(* ===== verification/WebScenario.v ===== *)
(** * WebScenario: the websocket theorems applied to a concrete connection

    A codec for two kinds of messages: requests to unregister, which a client sends,
    and the challenge, which the server sends first; and a run of a client and a
    handler in which one of each gets across. *)

From S2P Require Import Prelude Model Externals Service Web WebClient Scenario.

#[local] Existing Instance bit_proto.

(** ** A codec *)

Definition message_code (m : Message) : option (Z + Z * string) :=
  match Message_Payload m with
  | Some Message_Unregister => Some (inl (Message_Sequence m))
  | Some (Message_AuthChallenge c) => Some (inr (Message_Sequence m, AuthChallenge_Nonce c))
  | _ => None
  end.

Definition message_of (c : Z + Z * string) : Message :=
  match c with
  | inl q => mkMessage q (Some Message_Unregister)
  | inr (q, nonce) => mkMessage q (Some (Message_AuthChallenge (mkAuthChallenge nonce)))
  end.

#[local] Instance demo_proto : MessageProto := {|
  Marshal_Message := λ m, match message_code m with
                          | Some c => Ok (bits_of (encode c))
                          | None => Err (Untyped "proto: not supported")
                          end;
  Unmarshal_Message := decode_result message_of;
|}.

#[local] Instance demo_proto_laws : MessageProtoLaws.
Proof.
  refine {| wire_form := λ m, m |}. intros m b. simpl. destruct (message_code m) as [c|] eqn:E; [|done].
  intros [= <-]. rewrite decode_result_encode. f_equal. unfold message_code in E. destruct m as [q [p|]]; [|done]. destruct p; simplify_eq/=; try done.
  by match goal with x : AuthChallenge |- _ => destruct x end.
Defined.

Definition unregister_frame : string := bits_of (encode (inl 1%Z : Z + Z * string)).

Lemma unregister_frame_spec :
  unregister_frame ≠ web.forceClose ∧
  Unmarshal_Message unregister_frame = Ok (mkMessage 1 (Some model.Message_Unregister)).
Proof. split; [vm_compute; done|]. exact (decode_result_encode message_of (inl 1%Z)). Qed.

(** ** Runs *)

(** The first message of every connection, and a request. *)
Definition challenge : Message :=
  (model.Build (model.mkMessageBuilder 0) (Message_AuthChallenge (mkAuthChallenge nonce))).2.
Definition request : Message := mkMessage 1 (Some Message_Unregister).

Definition challenge_frame : string := bits_of (encode (inr (Message_Sequence challenge, nonce) : Z + Z * string)).

Lemma challenge_frame_spec : Marshal_Message challenge = Ok challenge_frame ∧ Unmarshal_Message challenge_frame = Ok challenge.
Proof. split; [done|]. exact (decode_result_encode message_of (inr (Message_Sequence challenge, nonce))). Qed.

(** The handler with a challenge on the channel, taken, written; and with a request
    read and accepted. *)
Definition w1 := web.mkHandler web.Reading web.Selecting [challenge] false false [] [] [] [challenge] [].
Definition w2 := web.mkHandler web.Reading (web.Writing challenge_frame) [] false false [] [] [] [challenge] [challenge].
Definition w3 := web.mkHandler web.Reading web.Selecting [] false false [] [challenge_frame] [] [challenge] [challenge].
Definition w4 := web.mkHandler (web.Handing request) web.Selecting [] false false [unregister_frame] [challenge_frame] [] [challenge] [challenge].
Definition w5 := web.mkHandler web.Reading web.Selecting [] false false [unregister_frame] [challenge_frame] [request] [challenge] [challenge].

Lemma w1_step : web.step web.WInternal web.serving w1.
Proof. apply (web.s_service challenge web.serving). simpl. unfold serviceimpl.inCapacity. lia. Qed.

Lemma w2_step : web.step web.WInternal w1 w2.
Proof.
  pose proof (web.s_take challenge [] w1 eq_refl eq_refl) as H. unfold web.onMessage in H.
  by rewrite (proj1 challenge_frame_spec) in H.
Qed.

Lemma w3_step : web.step (web.WWrite challenge_frame) w2 w3.
Proof. by apply (web.s_write challenge_frame w2). Qed.

Lemma w4_step : web.step (web.WRead unregister_frame) w3 w4.
Proof.
  pose proof (web.s_read unregister_frame w3 eq_refl) as H. unfold web.onFrame in H.
  rewrite decide_False, decide_False, (proj2 unregister_frame_spec) in H by apply unregister_frame_spec. exact H.
Qed.

Lemma w5_step : web.step web.WInternal w4 w5.
Proof. by apply (web.s_hand request w4). Qed.

Lemma w5_reached : rtc web.any_step web.serving w5.
Proof.
  eapply rtc_l; [by eexists; apply w1_step|]. eapply rtc_l; [by eexists; apply w2_step|].
  eapply rtc_l; [by eexists; apply w3_step|]. eapply rtc_l; [by eexists; apply w4_step|].
  apply rtc_once. by eexists; apply w5_step.
Qed.

(** One frame was written and one read: the message taken is the frame written, and
    the frame read the message accepted. *)
Lemma websocket_ordered_witness :
  omap web.decode [unregister_frame] = [request] ∧ web.sent w5 = [challenge] ++ [] ∧
  ∃ lost, omap web.encode [challenge] = [challenge_frame] ++ lost ∧ lost = [].
Proof.
  destruct (websocket_ordered w5 w5_reached) as (H1 & H2 & _ & (lost & H3 & H4 & _) & _).
  split; [exact H1|]. split; [exact H2|]. exists lost. split; [exact H3|by apply H4].
Defined.

Lemma handler_can_return_witness : ∃ w', rtc web.any_step w5 w' ∧ web.returned w' = true.
Proof. apply (handler_can_return w5 w5_reached); done. Defined.

Definition one_connection := web.mkServer [web.serving] 1.

Lemma ActiveConnections_counts_witness :
  web.ActiveConnections one_connection = Z.of_nat (active (web.handlers one_connection)).
Proof.
  apply ActiveConnections_counts; [|unfold two63; simpl; lia].
  apply rtc_once. exact (web.serve_connect web.NewHandler).
Defined.

(** ** The client *)

Definition waiting (closed : bool) : webclient.websocketClient :=
  webclient.mkClient 10 [] [challenge; challenge] closed false webclient.CTaking webclient.CReading [] [] [] [] [].

Lemma Drain_counts_witness :
  ∃ c', webclient.Drain 3 0 (waiting false) = Some (c', 2%Z) ∧ webclient.in_ c' = [].
Proof.
  destruct (Drain_counts (waiting false) ltac:(done) eq_refl) as (c' & H1 & H2 & _); [unfold two63; simpl; lia|]. by exists c'.
Defined.

Lemma Drain_closed_diverges_witness : webclient.Drain 1000 0 (waiting true) = None.
Proof. exact (Drain_closed_diverges (waiting true) 1000 0 eq_refl). Defined.

(** The client without buffers: it sends the request, writes it, reads the challenge
    and receives it. *)
Definition client wr rd sent taken written frames received : webclient.websocketClient :=
  webclient.mkClient 0 [] [] false false wr rd sent taken written frames received.

Definition client0 := client webclient.CTaking webclient.CReading [] [] [] [] [].
Definition client1 := client (webclient.CWriting unregister_frame) webclient.CReading [request] [request] [] [] [].
Definition client2 := client webclient.CTaking webclient.CReading [request] [request] [unregister_frame] [] [].
Definition client3 := client webclient.CTaking (webclient.CHanding challenge) [request] [request] [unregister_frame] [challenge_frame] [].
Definition client4 := client webclient.CTaking webclient.CReading [request] [request] [unregister_frame] [challenge_frame] [challenge].

Lemma client3_step : webclient.cstep (webclient.CRead challenge_frame) client2 client3.
Proof.
  pose proof (webclient.cl_read challenge_frame client2 eq_refl) as H. unfold webclient.read in H.
  by rewrite (proj2 challenge_frame_spec) in H.
Qed.

Lemma pipe_reached : rtc pstep (mkPipe client0 web.serving [] []) (mkPipe client4 w5 [] []).
Proof.
  eapply rtc_l; [apply (p_server web.WInternal w1 (mkPipe client0 web.serving [] [])); [by left|apply w1_step]|].
  eapply rtc_l; [apply (p_server web.WInternal w2 (mkPipe client0 w1 [] [])); [by left|apply w2_step]|].
  eapply rtc_l; [apply (p_server_write challenge_frame w3 (mkPipe client0 w2 [] [])), w3_step|].
  eapply rtc_l; [by apply (p_client client1 (mkPipe client0 w3 [] [challenge_frame])), (webclient.cl_send request)|].
  eapply rtc_l; [by apply (p_client_write unregister_frame client2 (mkPipe client1 w3 [] [challenge_frame])),
    (webclient.cl_write unregister_frame client1)|].
  eapply rtc_l; [apply (p_server_read unregister_frame [] w4 (mkPipe client2 w3 [unregister_frame] [challenge_frame]));
    [done|apply w4_step]|].
  eapply rtc_l; [apply (p_server web.WInternal w5 (mkPipe client2 w4 [] [challenge_frame])); [by left|apply w5_step]|].
  eapply rtc_l; [apply (p_client_read challenge_frame [] client3 (mkPipe client2 w5 [] [challenge_frame])); [done|apply client3_step]|].
  apply rtc_once. by apply (p_client client4 (mkPipe client3 w5 [] [])), (webclient.cl_receive client3 client4 (Some challenge)).
Qed.

(** The request was accepted and the challenge received. *)
Lemma websocket_end_to_end_witness :
  [request] `sublist_of` (wire_form <$> [request]) ∧ [challenge] `sublist_of` (wire_form <$> [challenge]).
Proof. exact (websocket_end_to_end 0 client0 (mkPipe client4 w5 [] []) eq_refl pipe_reached). Defined.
----
§ **What is being asked**
Search the material above for lines containing the string "CTaking", then pull them out.

§ **Task output**
  webclient.mkClient 10 [] [challenge; challenge] closed false webclient.CTaking webclient.CReading [] [] [] [] [].
Definition client0 := client webclient.CTaking webclient.CReading [] [] [] [] [].
Definition client2 := client webclient.CTaking webclient.CReading [request] [request] [unregister_frame] [] [].
Definition client3 := client webclient.CTaking (webclient.CHanding challenge) [request] [request] [unregister_frame] [challenge_frame] [].
Definition client4 := client webclient.CTaking webclient.CReading [request] [request] [unregister_frame] [challenge_frame] [challenge].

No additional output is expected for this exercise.